**YOUR INSTRUCTIONS:** Look at every line below and count those containing "unit". Answer with the number only.

*** DATASET CONTENT Section Begins ***

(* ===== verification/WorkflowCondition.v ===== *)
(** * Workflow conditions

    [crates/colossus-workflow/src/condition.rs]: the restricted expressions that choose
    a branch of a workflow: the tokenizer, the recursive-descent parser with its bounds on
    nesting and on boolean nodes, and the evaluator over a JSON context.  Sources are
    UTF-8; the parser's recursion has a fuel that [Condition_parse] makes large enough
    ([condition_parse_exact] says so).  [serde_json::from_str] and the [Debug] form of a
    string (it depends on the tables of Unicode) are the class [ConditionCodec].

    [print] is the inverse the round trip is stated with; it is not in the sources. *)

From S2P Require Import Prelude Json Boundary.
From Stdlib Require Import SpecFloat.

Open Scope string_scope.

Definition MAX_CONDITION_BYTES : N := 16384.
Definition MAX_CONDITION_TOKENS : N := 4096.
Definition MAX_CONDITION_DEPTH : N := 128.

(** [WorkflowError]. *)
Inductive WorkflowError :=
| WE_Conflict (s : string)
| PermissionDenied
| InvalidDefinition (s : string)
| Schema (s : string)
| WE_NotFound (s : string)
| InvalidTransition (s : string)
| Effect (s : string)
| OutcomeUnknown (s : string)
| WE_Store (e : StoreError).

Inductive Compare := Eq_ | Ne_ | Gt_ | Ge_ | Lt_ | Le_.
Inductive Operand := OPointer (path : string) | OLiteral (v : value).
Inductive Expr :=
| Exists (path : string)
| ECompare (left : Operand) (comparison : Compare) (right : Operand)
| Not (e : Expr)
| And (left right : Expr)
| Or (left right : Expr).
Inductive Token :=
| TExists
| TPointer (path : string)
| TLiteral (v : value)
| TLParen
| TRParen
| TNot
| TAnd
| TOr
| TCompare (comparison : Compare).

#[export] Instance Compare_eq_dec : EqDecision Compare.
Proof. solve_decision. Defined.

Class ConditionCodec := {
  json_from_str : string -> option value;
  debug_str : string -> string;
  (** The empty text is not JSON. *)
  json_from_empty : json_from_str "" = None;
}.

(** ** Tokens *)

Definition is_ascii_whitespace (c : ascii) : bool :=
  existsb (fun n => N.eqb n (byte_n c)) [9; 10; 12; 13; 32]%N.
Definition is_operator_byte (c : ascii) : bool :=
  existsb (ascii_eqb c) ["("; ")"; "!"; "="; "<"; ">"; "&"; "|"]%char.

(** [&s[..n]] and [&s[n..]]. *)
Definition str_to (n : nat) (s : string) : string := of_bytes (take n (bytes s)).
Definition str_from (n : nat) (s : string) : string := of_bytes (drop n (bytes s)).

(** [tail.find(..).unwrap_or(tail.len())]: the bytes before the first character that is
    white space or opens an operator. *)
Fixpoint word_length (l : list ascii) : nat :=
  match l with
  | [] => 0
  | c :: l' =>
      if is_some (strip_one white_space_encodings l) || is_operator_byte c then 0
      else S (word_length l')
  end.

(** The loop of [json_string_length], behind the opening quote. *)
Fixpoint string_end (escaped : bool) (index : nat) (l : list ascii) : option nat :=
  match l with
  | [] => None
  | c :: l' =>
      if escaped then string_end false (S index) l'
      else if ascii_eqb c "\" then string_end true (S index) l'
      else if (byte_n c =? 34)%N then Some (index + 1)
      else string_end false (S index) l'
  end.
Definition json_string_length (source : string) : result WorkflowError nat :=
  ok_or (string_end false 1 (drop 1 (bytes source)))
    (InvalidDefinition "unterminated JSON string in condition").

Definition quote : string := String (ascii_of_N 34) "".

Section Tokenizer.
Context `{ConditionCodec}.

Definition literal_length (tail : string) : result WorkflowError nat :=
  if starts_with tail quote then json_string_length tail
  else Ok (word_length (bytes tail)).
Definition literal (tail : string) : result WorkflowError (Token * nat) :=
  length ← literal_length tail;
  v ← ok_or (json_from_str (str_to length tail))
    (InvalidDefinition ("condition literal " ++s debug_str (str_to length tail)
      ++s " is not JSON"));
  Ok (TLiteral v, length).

*** DATASET CONTENT Section Ends ***
*** DATASET CONTENT Section Begins ***

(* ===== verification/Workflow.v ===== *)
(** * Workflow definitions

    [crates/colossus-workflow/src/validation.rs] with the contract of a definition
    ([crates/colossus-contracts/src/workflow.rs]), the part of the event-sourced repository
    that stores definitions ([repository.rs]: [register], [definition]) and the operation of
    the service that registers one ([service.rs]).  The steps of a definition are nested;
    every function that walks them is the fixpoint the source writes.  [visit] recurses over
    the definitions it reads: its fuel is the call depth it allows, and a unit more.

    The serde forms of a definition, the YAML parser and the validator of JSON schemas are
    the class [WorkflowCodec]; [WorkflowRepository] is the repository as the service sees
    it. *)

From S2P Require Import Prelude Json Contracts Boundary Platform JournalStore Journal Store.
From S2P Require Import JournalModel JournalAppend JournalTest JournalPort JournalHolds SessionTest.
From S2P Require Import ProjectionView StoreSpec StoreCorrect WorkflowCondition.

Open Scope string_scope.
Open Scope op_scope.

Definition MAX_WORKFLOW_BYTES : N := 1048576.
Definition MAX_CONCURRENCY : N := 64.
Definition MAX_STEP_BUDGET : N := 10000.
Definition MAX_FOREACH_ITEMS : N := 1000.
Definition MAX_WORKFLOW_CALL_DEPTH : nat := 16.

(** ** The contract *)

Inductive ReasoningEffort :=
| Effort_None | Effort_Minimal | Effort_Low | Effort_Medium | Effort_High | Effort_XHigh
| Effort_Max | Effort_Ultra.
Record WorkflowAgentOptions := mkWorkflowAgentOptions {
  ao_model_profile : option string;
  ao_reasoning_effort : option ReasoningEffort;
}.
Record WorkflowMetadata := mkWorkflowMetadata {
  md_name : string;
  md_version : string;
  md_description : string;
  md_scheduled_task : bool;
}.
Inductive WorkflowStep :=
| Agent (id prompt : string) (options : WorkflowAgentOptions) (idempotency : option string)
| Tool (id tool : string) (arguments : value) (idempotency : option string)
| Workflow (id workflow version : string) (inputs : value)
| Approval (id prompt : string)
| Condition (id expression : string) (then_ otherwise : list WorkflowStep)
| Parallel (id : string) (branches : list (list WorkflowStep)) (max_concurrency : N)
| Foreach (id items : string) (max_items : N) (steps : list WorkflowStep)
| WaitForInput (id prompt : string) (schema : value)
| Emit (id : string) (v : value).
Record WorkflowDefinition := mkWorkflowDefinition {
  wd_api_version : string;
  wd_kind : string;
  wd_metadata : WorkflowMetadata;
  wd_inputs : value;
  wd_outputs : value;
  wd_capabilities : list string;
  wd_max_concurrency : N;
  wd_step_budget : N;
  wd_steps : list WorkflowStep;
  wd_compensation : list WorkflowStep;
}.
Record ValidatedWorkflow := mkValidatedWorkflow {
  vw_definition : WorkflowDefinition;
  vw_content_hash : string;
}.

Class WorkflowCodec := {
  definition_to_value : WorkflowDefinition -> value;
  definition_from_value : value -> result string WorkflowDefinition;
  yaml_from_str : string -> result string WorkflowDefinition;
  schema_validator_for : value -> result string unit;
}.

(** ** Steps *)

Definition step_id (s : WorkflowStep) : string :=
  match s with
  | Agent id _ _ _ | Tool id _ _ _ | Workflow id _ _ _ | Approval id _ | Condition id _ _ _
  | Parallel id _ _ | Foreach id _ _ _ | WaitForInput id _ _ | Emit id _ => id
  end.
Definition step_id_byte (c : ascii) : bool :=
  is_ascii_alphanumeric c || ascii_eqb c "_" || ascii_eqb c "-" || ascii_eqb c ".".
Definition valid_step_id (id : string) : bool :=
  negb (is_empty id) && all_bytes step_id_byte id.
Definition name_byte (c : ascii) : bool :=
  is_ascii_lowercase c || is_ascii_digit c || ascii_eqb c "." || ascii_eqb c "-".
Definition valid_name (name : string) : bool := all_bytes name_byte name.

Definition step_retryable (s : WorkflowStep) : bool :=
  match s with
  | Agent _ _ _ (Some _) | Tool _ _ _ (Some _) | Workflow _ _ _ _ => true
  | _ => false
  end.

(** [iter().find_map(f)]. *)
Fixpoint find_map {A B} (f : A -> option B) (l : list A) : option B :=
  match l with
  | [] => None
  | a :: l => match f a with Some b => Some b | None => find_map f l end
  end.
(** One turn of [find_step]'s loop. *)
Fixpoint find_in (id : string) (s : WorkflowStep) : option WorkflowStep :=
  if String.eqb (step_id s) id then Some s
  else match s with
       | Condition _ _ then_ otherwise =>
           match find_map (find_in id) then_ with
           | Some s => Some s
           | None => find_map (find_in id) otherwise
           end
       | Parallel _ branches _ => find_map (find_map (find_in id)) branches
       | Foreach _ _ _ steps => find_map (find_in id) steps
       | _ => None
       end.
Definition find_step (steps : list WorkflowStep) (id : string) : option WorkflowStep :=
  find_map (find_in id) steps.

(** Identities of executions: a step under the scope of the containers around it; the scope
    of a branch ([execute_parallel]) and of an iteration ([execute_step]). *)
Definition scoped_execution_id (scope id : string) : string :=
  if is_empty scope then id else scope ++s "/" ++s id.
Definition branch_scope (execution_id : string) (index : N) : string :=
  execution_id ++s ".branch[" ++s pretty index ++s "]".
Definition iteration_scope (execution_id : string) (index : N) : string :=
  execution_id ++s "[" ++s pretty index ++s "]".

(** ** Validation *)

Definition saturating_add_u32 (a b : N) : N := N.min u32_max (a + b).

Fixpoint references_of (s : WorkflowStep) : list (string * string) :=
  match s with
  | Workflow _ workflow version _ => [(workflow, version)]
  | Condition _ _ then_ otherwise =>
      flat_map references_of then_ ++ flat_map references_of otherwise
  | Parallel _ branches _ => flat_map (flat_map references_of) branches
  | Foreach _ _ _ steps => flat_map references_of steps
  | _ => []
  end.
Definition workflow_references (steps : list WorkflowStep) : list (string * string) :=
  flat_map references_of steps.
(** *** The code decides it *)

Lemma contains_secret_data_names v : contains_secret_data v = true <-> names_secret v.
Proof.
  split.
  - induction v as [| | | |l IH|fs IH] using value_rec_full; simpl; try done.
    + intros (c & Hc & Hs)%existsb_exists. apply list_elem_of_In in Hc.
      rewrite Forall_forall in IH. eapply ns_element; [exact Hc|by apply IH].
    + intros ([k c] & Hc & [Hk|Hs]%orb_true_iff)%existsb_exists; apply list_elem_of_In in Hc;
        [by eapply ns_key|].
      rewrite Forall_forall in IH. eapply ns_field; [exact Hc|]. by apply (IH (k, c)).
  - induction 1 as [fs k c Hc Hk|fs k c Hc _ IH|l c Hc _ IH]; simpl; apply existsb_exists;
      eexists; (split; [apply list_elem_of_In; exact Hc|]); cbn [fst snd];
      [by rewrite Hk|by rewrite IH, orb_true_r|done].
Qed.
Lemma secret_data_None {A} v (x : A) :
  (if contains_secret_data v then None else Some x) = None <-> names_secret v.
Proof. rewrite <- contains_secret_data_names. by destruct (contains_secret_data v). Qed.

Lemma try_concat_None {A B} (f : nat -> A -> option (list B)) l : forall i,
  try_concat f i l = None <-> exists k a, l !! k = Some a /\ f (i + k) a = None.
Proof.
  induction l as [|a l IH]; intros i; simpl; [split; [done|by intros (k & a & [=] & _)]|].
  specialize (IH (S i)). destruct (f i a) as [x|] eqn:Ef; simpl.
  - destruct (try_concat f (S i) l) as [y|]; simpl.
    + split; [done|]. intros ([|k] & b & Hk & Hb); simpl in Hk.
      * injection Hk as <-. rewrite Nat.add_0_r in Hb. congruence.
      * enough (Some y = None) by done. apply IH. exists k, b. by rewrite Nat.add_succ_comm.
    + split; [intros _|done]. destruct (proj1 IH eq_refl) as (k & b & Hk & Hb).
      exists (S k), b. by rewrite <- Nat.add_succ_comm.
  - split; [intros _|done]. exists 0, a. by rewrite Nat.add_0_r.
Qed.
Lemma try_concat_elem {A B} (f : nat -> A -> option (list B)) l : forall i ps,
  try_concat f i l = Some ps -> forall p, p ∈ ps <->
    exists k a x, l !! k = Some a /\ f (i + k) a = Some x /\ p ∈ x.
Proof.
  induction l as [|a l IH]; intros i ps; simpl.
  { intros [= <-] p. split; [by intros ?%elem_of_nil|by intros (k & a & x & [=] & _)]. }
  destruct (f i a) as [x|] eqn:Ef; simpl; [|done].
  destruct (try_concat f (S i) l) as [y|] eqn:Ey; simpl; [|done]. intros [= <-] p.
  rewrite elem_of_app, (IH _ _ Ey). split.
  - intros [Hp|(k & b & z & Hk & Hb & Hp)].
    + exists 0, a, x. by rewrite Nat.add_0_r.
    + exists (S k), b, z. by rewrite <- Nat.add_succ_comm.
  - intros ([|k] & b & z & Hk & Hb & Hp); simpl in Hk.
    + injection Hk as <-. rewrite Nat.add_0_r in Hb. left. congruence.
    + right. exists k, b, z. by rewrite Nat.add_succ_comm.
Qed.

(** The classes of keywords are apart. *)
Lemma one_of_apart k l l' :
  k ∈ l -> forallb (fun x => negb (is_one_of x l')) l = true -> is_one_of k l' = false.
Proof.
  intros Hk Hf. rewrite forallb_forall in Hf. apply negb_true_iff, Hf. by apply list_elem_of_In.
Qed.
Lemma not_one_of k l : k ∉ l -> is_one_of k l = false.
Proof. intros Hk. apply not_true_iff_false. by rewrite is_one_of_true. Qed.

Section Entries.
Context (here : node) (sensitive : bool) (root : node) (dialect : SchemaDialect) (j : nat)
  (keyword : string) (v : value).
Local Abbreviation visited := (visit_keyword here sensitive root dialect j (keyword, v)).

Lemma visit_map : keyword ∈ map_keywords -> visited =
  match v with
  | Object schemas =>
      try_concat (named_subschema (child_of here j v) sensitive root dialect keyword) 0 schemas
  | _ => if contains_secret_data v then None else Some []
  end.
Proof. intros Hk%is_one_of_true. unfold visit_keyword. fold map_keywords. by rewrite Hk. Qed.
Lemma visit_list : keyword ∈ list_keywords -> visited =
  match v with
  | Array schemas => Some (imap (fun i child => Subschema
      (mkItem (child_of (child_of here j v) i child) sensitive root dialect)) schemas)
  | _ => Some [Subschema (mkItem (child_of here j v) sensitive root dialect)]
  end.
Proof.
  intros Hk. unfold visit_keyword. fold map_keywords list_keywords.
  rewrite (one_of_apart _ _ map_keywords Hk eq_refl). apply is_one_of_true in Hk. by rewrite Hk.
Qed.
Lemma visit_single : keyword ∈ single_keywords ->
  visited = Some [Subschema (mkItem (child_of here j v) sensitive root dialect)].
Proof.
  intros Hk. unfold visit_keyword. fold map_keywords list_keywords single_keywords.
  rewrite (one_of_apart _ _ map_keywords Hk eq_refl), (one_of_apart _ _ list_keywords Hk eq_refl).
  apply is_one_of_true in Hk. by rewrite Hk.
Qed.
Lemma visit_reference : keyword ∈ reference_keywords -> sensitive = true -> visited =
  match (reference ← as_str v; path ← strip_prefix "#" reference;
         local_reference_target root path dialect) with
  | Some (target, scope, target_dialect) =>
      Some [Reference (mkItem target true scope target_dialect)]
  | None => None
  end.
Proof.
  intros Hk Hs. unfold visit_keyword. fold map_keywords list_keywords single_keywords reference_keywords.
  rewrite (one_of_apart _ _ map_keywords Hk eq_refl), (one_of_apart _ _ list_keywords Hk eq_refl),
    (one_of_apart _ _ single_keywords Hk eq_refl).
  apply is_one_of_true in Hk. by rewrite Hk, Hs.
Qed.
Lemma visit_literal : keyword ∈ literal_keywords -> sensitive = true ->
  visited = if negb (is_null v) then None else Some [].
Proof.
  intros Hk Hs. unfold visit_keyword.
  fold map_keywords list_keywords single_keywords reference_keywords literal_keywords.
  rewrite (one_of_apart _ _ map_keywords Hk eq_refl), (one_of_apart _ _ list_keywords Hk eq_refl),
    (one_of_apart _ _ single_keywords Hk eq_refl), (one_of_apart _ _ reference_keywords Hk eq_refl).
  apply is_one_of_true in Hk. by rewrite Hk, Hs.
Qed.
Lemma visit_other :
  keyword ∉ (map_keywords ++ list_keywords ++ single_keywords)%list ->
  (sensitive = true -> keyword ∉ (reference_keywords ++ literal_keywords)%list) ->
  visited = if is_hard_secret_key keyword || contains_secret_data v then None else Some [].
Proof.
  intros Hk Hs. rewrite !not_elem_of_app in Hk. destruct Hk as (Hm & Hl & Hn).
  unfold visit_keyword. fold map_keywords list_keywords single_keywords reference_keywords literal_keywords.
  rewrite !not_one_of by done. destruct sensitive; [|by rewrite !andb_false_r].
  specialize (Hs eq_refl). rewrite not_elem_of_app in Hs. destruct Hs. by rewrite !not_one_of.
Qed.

*** DATASET CONTENT Section Ends ***
*** DATASET CONTENT Section Begins ***

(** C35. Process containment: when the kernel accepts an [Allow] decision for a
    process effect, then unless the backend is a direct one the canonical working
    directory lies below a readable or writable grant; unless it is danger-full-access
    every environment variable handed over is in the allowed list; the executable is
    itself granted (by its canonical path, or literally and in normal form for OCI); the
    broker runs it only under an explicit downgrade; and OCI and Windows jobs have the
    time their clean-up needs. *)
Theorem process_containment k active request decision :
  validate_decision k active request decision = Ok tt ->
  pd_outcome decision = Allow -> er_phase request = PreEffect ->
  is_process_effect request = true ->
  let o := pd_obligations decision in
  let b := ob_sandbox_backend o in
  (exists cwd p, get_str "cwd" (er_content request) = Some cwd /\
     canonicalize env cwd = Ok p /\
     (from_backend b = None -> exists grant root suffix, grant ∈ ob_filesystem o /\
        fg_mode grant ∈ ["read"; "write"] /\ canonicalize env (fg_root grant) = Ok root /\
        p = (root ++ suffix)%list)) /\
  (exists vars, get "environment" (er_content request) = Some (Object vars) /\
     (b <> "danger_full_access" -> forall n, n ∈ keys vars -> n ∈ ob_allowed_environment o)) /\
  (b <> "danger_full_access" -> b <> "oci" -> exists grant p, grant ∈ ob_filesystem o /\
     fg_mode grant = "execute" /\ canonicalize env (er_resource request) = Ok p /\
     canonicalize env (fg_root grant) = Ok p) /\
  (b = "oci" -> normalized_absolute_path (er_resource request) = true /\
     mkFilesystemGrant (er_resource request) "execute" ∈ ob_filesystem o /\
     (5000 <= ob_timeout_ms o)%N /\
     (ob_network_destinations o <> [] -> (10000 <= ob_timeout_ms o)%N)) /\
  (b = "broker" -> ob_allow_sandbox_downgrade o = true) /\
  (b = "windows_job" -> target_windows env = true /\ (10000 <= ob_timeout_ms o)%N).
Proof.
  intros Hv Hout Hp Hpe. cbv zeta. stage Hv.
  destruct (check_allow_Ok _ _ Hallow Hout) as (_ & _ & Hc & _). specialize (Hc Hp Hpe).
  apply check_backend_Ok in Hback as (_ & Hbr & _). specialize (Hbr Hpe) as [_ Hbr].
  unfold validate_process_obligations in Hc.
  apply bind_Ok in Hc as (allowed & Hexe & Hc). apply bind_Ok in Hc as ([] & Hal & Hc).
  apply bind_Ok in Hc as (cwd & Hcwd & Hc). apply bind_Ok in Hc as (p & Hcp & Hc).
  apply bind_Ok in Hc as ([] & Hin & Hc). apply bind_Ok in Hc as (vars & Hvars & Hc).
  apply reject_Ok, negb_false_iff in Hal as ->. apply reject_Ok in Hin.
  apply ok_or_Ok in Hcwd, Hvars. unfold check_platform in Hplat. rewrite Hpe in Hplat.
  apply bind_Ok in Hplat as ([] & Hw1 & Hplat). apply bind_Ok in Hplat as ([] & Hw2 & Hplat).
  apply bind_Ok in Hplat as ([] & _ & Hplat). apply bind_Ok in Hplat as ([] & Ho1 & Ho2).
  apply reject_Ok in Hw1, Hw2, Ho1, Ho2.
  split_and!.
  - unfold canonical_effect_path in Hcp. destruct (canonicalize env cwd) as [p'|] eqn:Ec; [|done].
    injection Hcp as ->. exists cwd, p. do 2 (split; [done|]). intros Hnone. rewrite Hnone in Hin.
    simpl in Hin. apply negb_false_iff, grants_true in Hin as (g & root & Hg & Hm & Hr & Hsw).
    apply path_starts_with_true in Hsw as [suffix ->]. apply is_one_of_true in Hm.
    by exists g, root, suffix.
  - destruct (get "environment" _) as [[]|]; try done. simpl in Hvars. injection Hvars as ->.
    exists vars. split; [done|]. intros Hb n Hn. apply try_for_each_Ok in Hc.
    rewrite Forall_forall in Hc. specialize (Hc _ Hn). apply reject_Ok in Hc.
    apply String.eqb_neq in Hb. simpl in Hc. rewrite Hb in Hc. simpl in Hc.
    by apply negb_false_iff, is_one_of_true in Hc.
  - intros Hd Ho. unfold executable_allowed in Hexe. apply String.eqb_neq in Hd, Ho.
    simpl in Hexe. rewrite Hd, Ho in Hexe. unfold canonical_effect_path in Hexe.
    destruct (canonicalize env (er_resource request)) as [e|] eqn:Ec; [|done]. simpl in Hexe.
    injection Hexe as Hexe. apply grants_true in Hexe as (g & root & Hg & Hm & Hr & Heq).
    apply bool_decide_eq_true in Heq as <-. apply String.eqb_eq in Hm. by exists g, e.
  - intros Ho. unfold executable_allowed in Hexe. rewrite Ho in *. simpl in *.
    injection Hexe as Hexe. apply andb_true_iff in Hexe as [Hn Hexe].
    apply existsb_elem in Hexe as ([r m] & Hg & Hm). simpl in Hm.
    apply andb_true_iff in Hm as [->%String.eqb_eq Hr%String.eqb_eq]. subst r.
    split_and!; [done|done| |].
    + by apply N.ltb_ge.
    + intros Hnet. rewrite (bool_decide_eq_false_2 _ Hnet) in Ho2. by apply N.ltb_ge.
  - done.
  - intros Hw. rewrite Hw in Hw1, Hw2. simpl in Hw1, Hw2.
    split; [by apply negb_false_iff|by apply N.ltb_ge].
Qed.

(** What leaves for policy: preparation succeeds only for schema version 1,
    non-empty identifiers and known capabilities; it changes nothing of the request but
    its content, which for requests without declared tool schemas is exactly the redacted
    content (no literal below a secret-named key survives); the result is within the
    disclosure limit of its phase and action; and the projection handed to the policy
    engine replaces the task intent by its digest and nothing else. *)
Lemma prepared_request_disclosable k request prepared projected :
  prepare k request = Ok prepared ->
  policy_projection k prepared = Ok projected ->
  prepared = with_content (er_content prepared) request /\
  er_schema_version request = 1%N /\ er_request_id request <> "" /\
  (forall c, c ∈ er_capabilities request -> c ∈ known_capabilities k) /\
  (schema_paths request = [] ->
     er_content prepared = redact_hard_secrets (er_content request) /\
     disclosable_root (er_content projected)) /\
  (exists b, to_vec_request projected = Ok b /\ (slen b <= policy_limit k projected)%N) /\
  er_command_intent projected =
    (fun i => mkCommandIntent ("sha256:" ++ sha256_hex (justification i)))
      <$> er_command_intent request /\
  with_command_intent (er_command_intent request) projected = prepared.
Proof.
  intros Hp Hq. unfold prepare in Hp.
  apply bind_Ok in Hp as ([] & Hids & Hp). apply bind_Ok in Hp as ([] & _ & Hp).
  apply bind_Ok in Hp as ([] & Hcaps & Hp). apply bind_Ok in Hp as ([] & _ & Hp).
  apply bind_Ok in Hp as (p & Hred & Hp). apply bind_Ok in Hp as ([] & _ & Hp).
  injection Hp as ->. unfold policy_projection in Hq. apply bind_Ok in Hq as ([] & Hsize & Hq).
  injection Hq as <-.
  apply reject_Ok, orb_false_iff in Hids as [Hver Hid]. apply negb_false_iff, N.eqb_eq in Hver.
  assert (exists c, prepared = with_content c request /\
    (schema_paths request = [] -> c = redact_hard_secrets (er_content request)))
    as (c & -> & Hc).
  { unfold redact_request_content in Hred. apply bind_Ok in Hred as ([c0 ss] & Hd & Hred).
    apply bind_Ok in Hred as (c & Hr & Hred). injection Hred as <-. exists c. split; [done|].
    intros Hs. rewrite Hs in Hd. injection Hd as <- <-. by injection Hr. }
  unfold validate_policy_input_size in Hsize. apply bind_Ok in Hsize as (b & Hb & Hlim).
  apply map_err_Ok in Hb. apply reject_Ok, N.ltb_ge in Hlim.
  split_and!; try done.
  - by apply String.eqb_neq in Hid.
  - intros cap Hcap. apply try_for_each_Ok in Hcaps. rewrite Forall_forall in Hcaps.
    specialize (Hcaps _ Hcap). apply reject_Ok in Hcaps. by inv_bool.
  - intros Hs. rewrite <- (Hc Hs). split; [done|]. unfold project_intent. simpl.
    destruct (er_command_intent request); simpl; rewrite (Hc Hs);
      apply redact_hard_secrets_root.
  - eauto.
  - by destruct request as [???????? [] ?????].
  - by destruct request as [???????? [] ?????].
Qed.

*** DATASET CONTENT Section Ends ***

**WRITTEN SOLUTION:** 2